Algo que había leído una vez, encerrado en su laboratorio, en su vida pasada.
Un viejo informe, casi perdido entre teorías desacreditadas:
la Paradoja de Coexistencia Temporal.
Una hipótesis de locos. O eso le pareció en su momento.
Según aquel documento, si dos entidades compartían exactamente la misma firma existencial —lo que algunos llamaban "huella del alma"—, su presencia simultánea en una misma línea de tiempo generaría un conflicto cuántico. El universo, incapaz de procesar la duplicación, elegiría por eliminación. Como si una versión fuera tratada como un error... o un intruso.
En ese entonces, Kael se había reído.
"Imposible", pensó. "¿Dos versiones de la misma persona coexistiendo? No hay forma."
Pero ahora… con Leon.
Nada cuadraba. Todo lo demás había sido descartado.
—S.E.R.A… —susurró, su voz temblorosa—Leon… tiene un duplicado.
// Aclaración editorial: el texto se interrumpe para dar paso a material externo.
(** * ARIA Radiology Workbench backend: a shallow embedding of
      [backend/main.py] and the properties of its documented contract.

    The service keeps two pieces of state: the SQLite database (five tables)
    and the in-memory [SESSIONS] dictionary.  Tables are modelled as lists of
    rows in insertion order, with the PRIMARY KEY and UNIQUE constraints of
    the schema checked on insertion; [SESSIONS] is a finite map.  Everything
    the handlers obtain from outside the process (random numbers, UUIDs, the
    clock, the JSON serialiser, the language-model provider) is read from a
    [world] record. *)

From Stdlib Require Import ZArith Lia List String Ascii.
From stdpp Require Import base option list strings gmap sorting pretty.

(* ================================================================= *)
(** ** Text: the string operations the handlers rely on *)

(** Python [str] and SQLite TEXT values are modelled as byte strings (the
    UTF-8 encoding of the text). *)
Module Text.

(** [needle in hay] *)
Fixpoint contains (needle hay : string) : bool :=
  String.prefix needle hay ||
  match hay with
  | EmptyString => false
  | String _ rest => contains needle rest
  end.

(** [s.split(sep)] for a non-empty [sep]: pieces between successive
    non-overlapping occurrences of [sep], scanning left to right.  [skip]
    counts the bytes of a matched separator still to be passed over and
    [cur] is the current piece, reversed. *)
Fixpoint split_go (sep : string) (skip : nat) (cur : string) (s : string)
  : list string :=
  match s with
  | EmptyString => [String.rev cur]
  | String c rest =>
      match skip with
      | S k => split_go sep k cur rest
      | O =>
          if String.prefix sep s
          then String.rev cur :: split_go sep (String.length sep - 1) EmptyString rest
          else split_go sep O (String c cur) rest
      end
  end.

Definition split (sep s : string) : list string := split_go sep 0 EmptyString s.

(** whitespace removed by [str.strip()] (the ASCII part of it) *)
Definition is_space (c : ascii) : bool :=
  let n := nat_of_ascii c in
  (n =? 32)%nat || ((9 <=? n)%nat && (n <=? 13)%nat) || ((28 <=? n)%nat && (n <=? 31)%nat).

Fixpoint lstrip (s : string) : string :=
  match s with
  | EmptyString => EmptyString
  | String c rest => if is_space c then lstrip rest else s
  end.

Definition strip (s : string) : string :=
  String.rev (lstrip (String.rev (lstrip s))).

(** SQLite's [LIKE]: [%] matches any run of characters, [_] one character
    (one UTF-8 sequence), every other byte matches itself, ASCII letters
    without regard to case. *)
Definition fold_case (c : ascii) : ascii :=
  let n := nat_of_ascii c in
  if (65 <=? n)%nat && (n <=? 90)%nat then ascii_of_nat (n + 32) else c.

Fixpoint skip_continuation (s : string) : string :=
  match s with
  | EmptyString => EmptyString
  | String c rest =>
      let n := nat_of_ascii c in
      if (128 <=? n)%nat && (n <? 192)%nat then skip_continuation rest else s
  end.

Fixpoint like (pat s : string) : bool :=
  match pat with
  | EmptyString => match s with EmptyString => true | _ => false end
  | String c pat' =>
      if Ascii.eqb c "%" then
        (fix any (s : string) : bool :=
           like pat' s ||
           match s with
           | EmptyString => false
           | String _ rest => any rest
           end) s
      else if Ascii.eqb c "_" then
        match s with
        | EmptyString => false
        | String d rest =>
            like pat' (if (192 <=? nat_of_ascii d)%nat then skip_continuation rest else rest)
        end
      else
        match s with
        | EmptyString => false
        | String d rest => Ascii.eqb (fold_case c) (fold_case d) && like pat' rest
        end
  end.

(** descending/ascending comparisons of TEXT values use the byte order *)
Definition leb (a b : string) : bool := String.leb a b.

End Text.
(** X2.  Only the first 1000 code points of the text reach the
    categorization prompt: two texts that agree on them are categorized by
    the very same run, and the prompt is never more than 1000 code points
    longer than the prompt of the empty text. *)
Theorem categorize_document_reads_prefix
    (env : Env) (text text' primary : str) (w : World) :
  firstn 1000 text = firstn 1000 text' ->
  categorize_document env text primary w
  = categorize_document env text' primary w
  /\ List.length (categorize_prompt text)
     <= List.length (categorize_prompt []) + 1000.
Proof.
  intros H. split.
  - rewrite !categorize_document_run.
    unfold category_label, categorize_request, categorize_prompt.
    now rewrite H.
  - unfold categorize_prompt. rewrite !length_app, firstn_nil.
    pose proof (firstn_le_length 1000 text) as Hle.
    change (List.length (@nil N)) with 0. lia.
Qed.

Lemma categorize_document_reads_prefix_witness :
  firstn 1000 long_text_a = firstn 1000 long_text_b
  /\ long_text_a <> long_text_b
  /\ categorize_document env_two_words long_text_a (lit "Groq") fresh_world
     = categorize_document env_two_words long_text_b (lit "Groq") fresh_world.
Proof.
  assert (Hpre : firstn 1000 long_text_a = firstn 1000 long_text_b)
    by (vm_compute; reflexivity).
  split; [exact Hpre|]. split.
  - intros H. apply (f_equal (fun s => nth 1001 s 0%N)) in H.
    vm_compute in H. discriminate H.
  - exact (proj1 (categorize_document_reads_prefix env_two_words long_text_a
                    long_text_b (lit "Groq") fresh_world Hpre)).
Defined.

(* ================================================================== *)
(** ** More on the report *)
(* ================================================================== *)

(** The four shapes of an escaped character. *)
Lemma escape_char_cases (c : N) :
  (c = 38%N /\ escape_char c = [38; 97; 109; 112; 59]%N)
  \/ (c = 60%N /\ escape_char c = [38; 108; 116; 59]%N)
  \/ (c = 62%N /\ escape_char c = [38; 103; 116; 59]%N)
  \/ (c <> 38%N /\ c <> 60%N /\ c <> 62%N /\ escape_char c = [c]).
Proof.
  unfold escape_char.
  destruct (c =? 38)%N eqn:E38.
  { apply N.eqb_eq in E38. left. split; [exact E38 | reflexivity]. }
  destruct (c =? 60)%N eqn:E60.
  { apply N.eqb_eq in E60. right. left. split; [exact E60 | reflexivity]. }
  destruct (c =? 62)%N eqn:E62.
  { apply N.eqb_eq in E62. right. right. left. split; [exact E62 | reflexivity]. }
  apply N.eqb_neq in E38, E60, E62. right. right. right. auto.
Qed.

(** Escaping brings in no angle bracket and no newline. *)
Lemma escape_char_safe (c x : N) :
  In x (escape_char c) ->
  x <> 60%N /\ x <> 62%N /\ (x = newline -> c = newline).
Proof.
  destruct (escape_char_cases c)
    as [[-> ->] | [[-> ->] | [[-> ->] | [H38 [H60 [H62 ->]]]]]];
    simpl; intros H;
    repeat match goal with
           | H : _ \/ _ |- _ => destruct H as [H | H]
           | H : False |- _ => destruct H
           end;
    subst x; repeat split; try discriminate; auto.
Qed.

Lemma escape_safe (line : str) (x : N) :
  In x (escape line) ->
  x <> 60%N /\ x <> 62%N /\ (x = newline -> In newline line).
Proof.
  unfold escape. rewrite in_flat_map. intros [c [Hc Hx]].
  destruct (escape_char_safe c x Hx) as [H60 [H62 Hnl]].
  repeat split; auto. intros E. now rewrite <- (Hnl E).
Qed.

(** No line of a split text holds the separator. *)
Lemma split_no_separator (sep : N) (s : str) :
  Forall (fun line => ~ In sep line) (split sep s).
Proof.
  induction s as [|c s IH]; simpl.
  - repeat constructor. auto.
  - destruct (c =? sep)%N eqn:E.
    + constructor; [auto | exact IH].
    + apply N.eqb_neq in E.
      destruct (split sep s) as [|l ls]; [repeat constructor; simpl; intuition|].
      inversion IH as [|? ? Hl Hls]; subst.
      constructor; [|exact Hls].
      simpl. intros [H | H]; [now apply E | now apply Hl].
Qed.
Kael le explico lo que sabia.
—No una copia. No un gemelo. Es él mismo, desde una perspectiva temporal diferente. Ambas instancias existen al mismo tiempo. Pero el mundo… no puede soportarlo…
—S.E.R.A., ¿puedes confirmarlo? —Pregunto impotente.
S.E.R.A. apenas había escucha sobre viajes en el tiempo. Sus bases de datos no incluyen ni prevén escenarios tan extremos.
Su voz ya no sonaba segura de sí misma, sino como un susurro.
—Esta… teoría… no está contemplada en mis protocolos.
A Leon no le quedaba mucho tiempo; comenzar desde cero, sin una base sólida, significaría trabajar no solo por días, sino por años… quizá incluso décadas.
Kael bajó la cabeza. Por primera vez desde que llegó a este mundo.
—S.E.R.A… no le digas nada. Ni a él, ni a Louise.
—Entendido.
Kael permaneció ahí, en silencio, mientras la noche continuaba cayendo sobre Alzer.